Entropy Methods for Interacting Particle Models on Networks

voraussichtliche Laufzeit: 01.12.2024–30.11.2025
Schrödinger Fellowship
Project leader: Tobias WÖHRER

The project focuses on global dynamics for interacting particles on large networks, studied through entropy methods. The models under consideration have applications in areas such as synchronization phenomena, opinion dynamics, biomechanics and the analysis of artificial neural network algorithms. We investigate the mean-field limits of such dynamics which are described by diffusive nonlinear and nonlocal partial differential equations (PDEs). In real-world scenarios – such as social networks, power grids or neural networks – heterogeneous interaction structures are ubiquitous.
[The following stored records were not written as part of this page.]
Lemma repk_sethole H H' f k hp hp' :
  repk H (f :: k) hp -> f_addr f ∉ addrs (f_sib f) ++ kaddrs k ->
  H' !! f_addr f = with_child (f_dir f) hp' <$> H !! f_addr f ->
  (forall a, a ∈ addrs (f_sib f) ++ kaddrs k -> H' !! a = H !! a) ->
  repk H' (f :: k) hp'.
Proof.
  simpl. intros (E & Hs & Hk) Ha E' Hf. split_and!.
  - rewrite E', E. by destruct (f_dir f).
  - eapply rep_frame; [|done]. intros b Hb. apply Hf. set_solver.
  - eapply repk_frame; [|done]. intros b Hb. apply Hf. set_solver.
Qed.

(** ** Primitive steps *)

Definition upd (f : rb_node -> rb_node) (a : Z) (s : rb_tree) : rb_tree :=
  RbTree (alter f a (nodes s)) (root s) (total s).

Lemma rd_run s a n : nodes s !! a = Some n -> rd (Some a) s = Ret (n, s).
Proof. intros E. unfold rd. by rewrite E. Qed.

Lemma wr_run s a n f : nodes s !! a = Some n -> wr (Some a) f s = Ret (tt, upd f a s).
Proof.
  intros E. unfold wr, upd. rewrite E. do 3 f_equal. apply map_eq. intros b.
  destruct (decide (a = b)) as [<-|Hne].
  - by rewrite lookup_insert_eq, lookup_alter_eq, E.
  - by rewrite lookup_insert_ne, lookup_alter_ne.
Qed.

Lemma upd_lookup f a s b :
  nodes (upd f a s) !! b = if decide (a = b) then f <$> nodes s !! b else nodes s !! b.
Proof.
  unfold upd. simpl. case_decide as Hd; [subst b; apply lookup_alter_eq|by apply lookup_alter_ne].
Qed.

Lemma upd_root f a s : root (upd f a s) = root s.
Proof. done. Qed.

Lemma upd_dom f a s b : is_Some (nodes (upd f a s) !! b) <-> is_Some (nodes s !! b).
Proof. rewrite upd_lookup. case_decide; [|done]. by rewrite fmap_is_Some. Qed.

Section Steps.
Context {X : ptr}.
Local Abbreviation rb_state := (holds X).

(** The node in the hole. *)
Lemma state_cell s k d a c i l r :
  rb_state s (plug k (nodeD d a c i l r)) ->
  nodes s !! a = Some (cellD d i c (parp k) (rootp l) (rootp r)).
Proof. intros [Hr _ _ _ _]. apply rep_plug in Hr as [Hr _]. by apply rep_nodeD in Hr as (? & _). Qed.

Lemma state_frame_cell s f k t :
  rb_state s (plug (f :: k) t) ->
  nodes s !! f_addr f = Some (cellD (f_dir f) (f_info f) (f_red f) (parp k) (rootp t) (rootp (f_sib f))).
Proof. intros Hs. by apply (state_cell s k). Qed.

Lemma state_nodup s k t :
  rb_state s (plug k t) -> NoDup (kaddrs k ++ addrs t).
Proof. intros [_ _ Hn _ _]. by rewrite addrs_plug in Hn. Qed.

(** Recolouring the node in the hole. *)
Lemma recolor s k d a c c' i l r :
  rb_state s (plug k (nodeD d a c i l r)) ->
  wr (Some a) (with_red c') s = Ret (tt, upd (with_red c') a s) /\
  rb_state (upd (with_red c') a s) (plug k (nodeD d a c' i l r)).
Proof.
  intros Hs. pose proof (state_cell _ _ _ _ _ _ _ _ Hs) as E. split; [by eapply wr_run|].
  pose proof (state_nodup _ _ _ Hs) as Hnd. destruct Hs as [Hr Hrt Hn Hd Hex].
  apply rep_plug in Hr as [Ht Hk]. apply rep_nodeD in Ht as (_ & Hl & Hrr).
  rewrite addrs_nodeD in Hnd. apply NoDup_app in Hnd as (_ & Hnk & Hnt).
  apply list.NoDup_cons in Hnt as [Hna Hnt].
  assert (Hfr : forall b, b <> a -> nodes (upd (with_red c') a s) !! b = nodes s !! b).
  { intros b Hb. rewrite upd_lookup, decide_False by congruence. done. }
  split.
  - apply rep_plug. rewrite rep_nodeD, rootp_nodeD. rewrite rootp_nodeD in Hk. split_and!.
    + rewrite upd_lookup, decide_True, E by done. by destruct d.
    + eapply rep_frame; [|done]. intros b Hb. apply Hfr. set_solver.
    + eapply rep_frame; [|done]. intros b Hb. apply Hfr. set_solver.
    + eapply repk_frame; [|done]. intros b Hb. apply Hfr. intros ->. apply (Hnk a Hb). set_solver.
  - rewrite upd_root, Hrt. destruct k as [|f k]; [simpl; by rewrite !rootp_nodeD|]. apply root_plug_cons.
  - rewrite addrs_plug, addrs_nodeD. by rewrite addrs_plug, addrs_nodeD in Hn.
  - intros b. rewrite upd_dom, <- Hd. by rewrite !addrs_plug, !addrs_nodeD.
  - intros b Hb. rewrite addrs_plug, addrs_nodeD. specialize (Hex b Hb). by rewrite addrs_plug, addrs_nodeD in Hex.
Qed.
End Steps.

(** ** Rotations *)

Definition rotate (d : bool) : ptr -> M rb_tree unit := if d then rotate_left else rotate_right.

(** The states a rotation at [x] goes through. *)
Definition set_top (k : list frame) (p : ptr) (s : rb_tree) : rb_tree :=
  match k with
  | [] => RbTree (nodes s) p (total s)
  | f :: _ => upd (with_child (f_dir f) p) (f_addr f) s
  end.
Definition reparent (p : ptr) (par : ptr) (s : rb_tree) : rb_tree :=
  match p with None => s | Some b => upd (with_parent par) b s end.

Definition rotated (d : bool) (k : list frame) (x y : Z) (b : ptr) (s : rb_tree) : rb_tree :=
  upd (with_parent (Some y)) x
    (upd (with_child d (Some x)) y
      (set_top k (Some y)
        (upd (with_parent (parp k)) y
          (reparent b (Some x) (upd (with_child (negb d) b) x s))))).

Lemma set_top_lookup k p s q :
  nodes (set_top k p s) !! q =
    match k with
    | [] => nodes s !! q
    | f :: _ => if decide (f_addr f = q) then with_child (f_dir f) p <$> nodes s !! q else nodes s !! q
    end.
Proof. destruct k; [done|]. apply upd_lookup. Qed.

Lemma reparent_lookup b par s q :
  nodes (reparent b par s) !! q =
    if decide (b = Some q) then with_parent par <$> nodes s !! q else nodes s !! q.
Proof.
  destruct b as [b|]; cbn [reparent]; [|by rewrite decide_False].
  rewrite upd_lookup. destruct (decide (b = q)) as [->|Hne].
  - by rewrite decide_True.
  - by rewrite decide_False by congruence.
Qed.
These structures range from sparse to intermediate to dense graphs, each requiring distinct mathematical treatments in traditional approaches. To unify the approach for a wide range of such structures, we apply the graph limit framework of graphons and the recently developed generalization to graph operators (graphops). The project demonstrates how these graph limit theories integrate seamlessly into existing PDE analysis techniques. In particular, we employ entropy methods to establish global stability and derive explicit large-time convergence estimates. An emerging challenge in this context is the regularity of solutions in the graph variable for such graph-limit PDEs.